Second, corporate investors play a much larger role in Japan than elsewhere. Every company on this list has at least one major Japanese corporation among its backers. This is both a strength (deep industry relationships, pilot customers) and a constraint (potential conflicts with independent growth).
Third, government backing is pervasive. From JIC investments to NEDO contracts to regulatory fast-tracking, Japan’s government is actively trying to manufacture unicorn outcomes. Whether this top-down approach produces durable, globally competitive companies — or merely inflates valuations — remains the central question.

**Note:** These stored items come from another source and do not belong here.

(** ** Libraries and collaborators *)

(** What the hooks import.  [crypto_secretbox] and [crypto_secretbox_open] are
    the XSalsa20-Poly1305 primitives behind tweetnacl's [secretbox];
    [pbkdf2_pbkdf2] reports through its callback either an error or the key;
    [Buffer_from_string] and [Buffer_toString] are the UTF-8 codec of
    [Buffer]; [JSON_parse] throws a [SyntaxError] on text that is not JSON, and
    the vault never holds JSON of another shape than [Accounts];
    [lookupOriginalAddress] ([useCreateAccount]) and [keysFromAptosAccount]
    ([core/utils/account]) are collaborators from other files, and
    [latestVersion] is the constant of [core/constants]. *)
Class Runtime : Type := {
  bs58_encode : bytes -> string;
  bs58_decode : string -> JsError + bytes;
  pbkdf2_pbkdf2 : string -> bytes -> Z -> nat -> string -> JsError + bytes;
  crypto_secretbox : bytes -> bytes -> bytes -> bytes;
  crypto_secretbox_open : bytes -> bytes -> bytes -> option bytes;
  JSON_stringify : Accounts -> string;
  JSON_parse : string -> JsError + Accounts;
  Buffer_from_string : string -> bytes;
  Buffer_toString : bytes -> string;
  latestVersion : Z;
  AptosAccount : Type;
  AptosClient : Type;
  lookupOriginalAddress :
    AptosClient -> AptosAccount -> option string -> JsError + Account.t;
  keysFromAptosAccount : AptosAccount -> Account.t
}.

Definition secretbox_keyLength : nat := 32.
Definition secretbox_nonceLength : nat := 24.

(** The nonce the next [randomBytes(secretbox.nonceLength)] returns. *)
Definition next_nonce (w : World) : bytes :=
  map (entropy w) (seq (drawn w) secretbox_nonceLength).

(** tweetnacl's [secretbox(msg, nonce, key)]: checks the two lengths, then
    seals. *)
Definition secretbox `{Runtime} (msg nonce key : bytes) : JsError + bytes :=
  if negb (length key =? secretbox_keyLength)%nat then
    inl (Error "bad key size")
  else if negb (length nonce =? secretbox_nonceLength)%nat then
    inl (Error "bad nonce size")
  else inr (crypto_secretbox msg nonce key).

(** tweetnacl's [secretbox.open(box, nonce, key)]: checks the two lengths,
    then returns the message, or [null] when authentication fails. *)
Definition secretbox_open `{Runtime} (box nonce key : bytes)
  : JsError + option bytes :=
  if negb (length key =? secretbox_keyLength)%nat then
    inl (Error "bad key size")
  else if negb (length nonce =? secretbox_nonceLength)%nat then
    inl (Error "bad nonce size")
  else inr (crypto_secretbox_open box nonce key).

(** [Buffer.from(value)] on a byte array or [null]: [null] is rejected with a
    [TypeError]. *)
Definition Buffer_from (value : option bytes) : JsError + bytes :=
  match value with
  | Some b => inr b
  | None =>
      inl (TypeError
             "The first argument must be of type string or an instance of Buffer, ArrayBuffer, or Array or an Array-like Object. Received null")
  end.

(** The vault that sealing [accounts] under [key] with [nonce] produces. *)
Definition sealed `{Runtime} (accounts : Accounts) (nonce key : bytes)
  : EncryptedAccounts.t :=
  EncryptedAccounts.mk
    (bs58_encode
       (crypto_secretbox (Buffer_from_string (JSON_stringify accounts)) nonce
                         key))
    (bs58_encode nonce).

(** The world once [n] bytes of entropy were consumed. *)
Definition consume (n : nat) (w : World) : World :=
  mkWorld (persistent w) (session w) (entropy w) (drawn w + n) (log w).

(** ** [deriveEncryptionKey] *)

Definition pbkdf2Iterations : Z := 10000.
Definition pbkdf2Digest : string := "sha256".
Definition pbkdf2SaltSize : nat := 16.

Definition deriveEncryptionKey `{Runtime} (password : string) (salt : bytes)
  : Task bytes :=
  match pbkdf2_pbkdf2 password salt pbkdf2Iterations secretbox_keyLength
                      pbkdf2Digest with
  | inl error => throw error
  | inr key => ret key
  end.

(** ** [useAccounts]: initializing the vault *)

Section UseAccounts.
Context `{Runtime}.

Definition initAccounts (password : string) (initialAccounts : Accounts)
  : Task unit :=
  if (String.length password <? 1)%nat then
    throw (Error "Password must be at least 1 character")
  else
    (* Generate salt and use it to derive encryption key *)
    newSalt <- randomBytes pbkdf2SaltSize ;;
    newEncryptionKey <- deriveEncryptionKey password newSalt ;;
    (* Initialize encrypted state *)
    let plaintext := JSON_stringify initialAccounts in
    nonce <- randomBytes secretbox_nonceLength ;;
    ciphertext <-
      lift (secretbox (Buffer_from_string plaintext) nonce newEncryptionKey) ;;
    let newEncryptedAccounts :=
      EncryptedAccounts.mk (bs58_encode ciphertext) (bs58_encode nonce) in
    (* Update and persist state *)
    let firstAvailableAddress := hd_error (Object_keys initialAccounts) in
    let firstAvailableAccount :=
      match firstAvailableAddress with
      | Some k => if truthy k then Object_get initialAccounts k else None
      | None => None
      end in
    updatePersistentState
      [ PersistentState.set_activeAccountAddress
          (option_map Account.address firstAvailableAccount);
        PersistentState.set_activeAccountPublicKey
          (option_map Account.publicKey firstAvailableAccount);
        PersistentState.set_encryptedAccounts (Some newEncryptedAccounts);
        PersistentState.set_encryptedStateVersion (Some latestVersion);
        PersistentState.set_salt (Some (bs58_encode newSalt)) ] ;;
    updateSessionState
      [ SessionState.set_accounts (Some initialAccounts);
        SessionState.set_encryptionKey
          (Some (bs58_encode newEncryptionKey)) ].

(** [mnemonic ? { mnemonic, ...keys } : keys]: a property of [keys] wins
    over the one written before the spread. *)
Definition with_mnemonic (mnemonic : option string) (keys : Account.t)
  : Account.t :=
  match mnemonic with
  | Some m =>
      if truthy m then
        Account.mk (Account.address keys) (Account.publicKey keys)
                   (Account.privateKey keys) (Account.name keys)
                   (match Account.mnemonic keys with
                    | Some m' => Some m'
                    | None => Some m
                    end)
      else keys
  | None => keys
  end.

(** [err instanceof ApiError && err.errorCode === 'table_item_not_found'] *)
Definition is_table_item_not_found (err : JsError) : bool :=
  match err with
  | ApiError errorCode => String.eqb errorCode "table_item_not_found"
  | _ => false
  end.

Definition lookUpAndInitAccounts (aptosClient : AptosClient)
           (aptosAccount : AptosAccount) (confirmPassword : string)
           (mnemonic : option string) : Task unit :=
  try_catch
    (newAccount <-
       lift (lookupOriginalAddress aptosClient aptosAccount mnemonic) ;;
     initAccounts confirmPassword
                  (Object_set [] (Account.address newAccount) newAccount))
    (fun err =>
       if is_table_item_not_found err then
         console_error "failed to fetch rotated key for address " ;;
         let newAccount :=
           with_mnemonic mnemonic (keysFromAptosAccount aptosAccount) in
         initAccounts confirmPassword
                      (Object_set [] (Account.address newAccount) newAccount)
       else
         throw err).
End UseAccounts.

(** ** [useInitializedAccounts]: locking, unlocking, changing the password *)

Section UseInitializedAccounts.
Context `{Runtime}.
(** The props of the provider. *)
Variable encryptedAccounts : EncryptedAccounts.t.
Variable encryptedStateVersion : Z.
Variable salt : string.

Definition clearAccounts : Task unit :=
  updatePersistentState
    [ PersistentState.set_activeAccountAddress None;
      PersistentState.set_activeAccountPublicKey None;
      PersistentState.set_encryptedAccounts None;
      PersistentState.set_salt None ] ;;
  (* Note: session needs to be updated after persistent state *)
  updateSessionState
    [ SessionState.set_accounts None;
      SessionState.set_encryptionKey None ].

(** [Object.keys(newAccounts).forEach((key) => { delete newAccounts[key].mnemonic; })] *)
Definition delete_mnemonics (newAccounts : Accounts) : Accounts :=
  fold_left (fun o key => Object_modify o key delete_mnemonic)
            (Object_keys newAccounts) newAccounts.

Definition migrateEncryptedState (accounts : Accounts)
           (encryptionKey : bytes) : Task Accounts :=
  if (encryptedStateVersion =? latestVersion)%Z then
    ret accounts
  else
    let newAccounts := accounts in
    (* migration to version 1 *)
    let newAccounts :=
      if (encryptedStateVersion <? 1)%Z then delete_mnemonics newAccounts
      else newAccounts in
    (* Re-encrypt migrated accounts *)
    let newPlaintext := JSON_stringify newAccounts in
    newNonce <- randomBytes secretbox_nonceLength ;;
    newCiphertext <-
      lift (secretbox (Buffer_from_string newPlaintext) newNonce
                      encryptionKey) ;;
    let newEncryptedAccounts :=
      EncryptedAccounts.mk (bs58_encode newCiphertext)
                           (bs58_encode newNonce) in
    updatePersistentState
      [ PersistentState.set_encryptedAccounts (Some newEncryptedAccounts);
        PersistentState.set_encryptedStateVersion (Some 1%Z) ] ;;
    ret newAccounts.

Definition unlockAccounts (password : string) : Task unit :=
  ciphertext <-
    lift (bs58_decode (EncryptedAccounts.ciphertext encryptedAccounts)) ;;
  nonce <- lift (bs58_decode (EncryptedAccounts.nonce encryptedAccounts)) ;;
  (* Use password + salt to retrieve encryption key *)
  saltBytes <- lift (bs58_decode salt) ;;
  newEncryptionKey <- deriveEncryptionKey password saltBytes ;;
  (* Retrieved unencrypted value; the non-null assertion is erased at run
     time *)
  plaintext <- lift (secretbox_open ciphertext nonce newEncryptionKey) ;;
  buffer <- lift (Buffer_from plaintext) ;;
  let decodedPlaintext := Buffer_toString buffer in
  newAccounts <- lift (JSON_parse decodedPlaintext) ;;
  (* Migrate if needed *)
  newAccounts <- migrateEncryptedState newAccounts newEncryptionKey ;;
  (* Update state *)
  updateSessionState
    [ SessionState.set_accounts (Some newAccounts);
      SessionState.set_encryptionKey
        (Some (bs58_encode newEncryptionKey)) ].

Definition lockAccounts : Task unit :=
  updateSessionState
    [ SessionState.set_accounts None;
      SessionState.set_encryptionKey None ].

Definition changePassword (oldPassword newPassword : string) : Task unit :=
  ciphertext <-
    lift (bs58_decode (EncryptedAccounts.ciphertext encryptedAccounts)) ;;
  nonce <- lift (bs58_decode (EncryptedAccounts.nonce encryptedAccounts)) ;;
  saltBytes <- lift (bs58_decode salt) ;;
  encryptionKey <- deriveEncryptionKey oldPassword saltBytes ;;
  (* Retrieved unencrypted value *)
  plaintext <- lift (secretbox_open ciphertext nonce encryptionKey) ;;
  (* incorrect current password *)
  match plaintext with
  | None => throw (Error "Incorrect current password")
  | Some plaintext =>
      buffer <- lift (Buffer_from (Some plaintext)) ;;
      let decodedPlaintext := Buffer_toString buffer in
      newAccounts <- lift (JSON_parse decodedPlaintext) ;;
      (* Generate salt and use it to derive encryption key *)
      newSalt <- randomBytes pbkdf2SaltSize ;;
      newEncryptionKey <- deriveEncryptionKey newPassword newSalt ;;
      (* Initialize new encrypted state *)
      let newPlaintext := JSON_stringify newAccounts in
      newNonce <- randomBytes secretbox_nonceLength ;;
      newCiphertext <-
        lift (secretbox (Buffer_from_string newPlaintext) newNonce
                        newEncryptionKey) ;;
      let newEncryptedAccounts :=
        EncryptedAccounts.mk (bs58_encode newCiphertext)
                             (bs58_encode newNonce) in
      updatePersistentState
        [ PersistentState.set_encryptedAccounts (Some newEncryptedAccounts);
          PersistentState.set_salt (Some (bs58_encode newSalt)) ] ;;
      updateSessionState
        [ SessionState.set_encryptionKey
            (Some (bs58_encode newEncryptionKey)) ]
  end.
End UseInitializedAccounts.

What International Partners Should Watch
For foreign investors, the opportunity is in the valuation gap. These companies would command significantly higher valuations in the US market. Mujin’s robotics platform, LayerX’s SaaS metrics, and Ubie’s global user base would each attract larger rounds at higher multiples in Silicon Valley. For corporate partners, the opportunity is in technology licensing and joint ventures — particularly in autonomous driving (Tier IV’s open-source Autoware) and advanced materials (TBM’s LIMEX).
Japan’s government target of 100 unicorns by 2027–2028 remains aspirational. But the companies on this list don’t need a government target to justify their trajectories. They need what every ambitious startup needs: larger markets, better exits, and investors willing to let them grow before going public. On all three fronts, the environment is improving.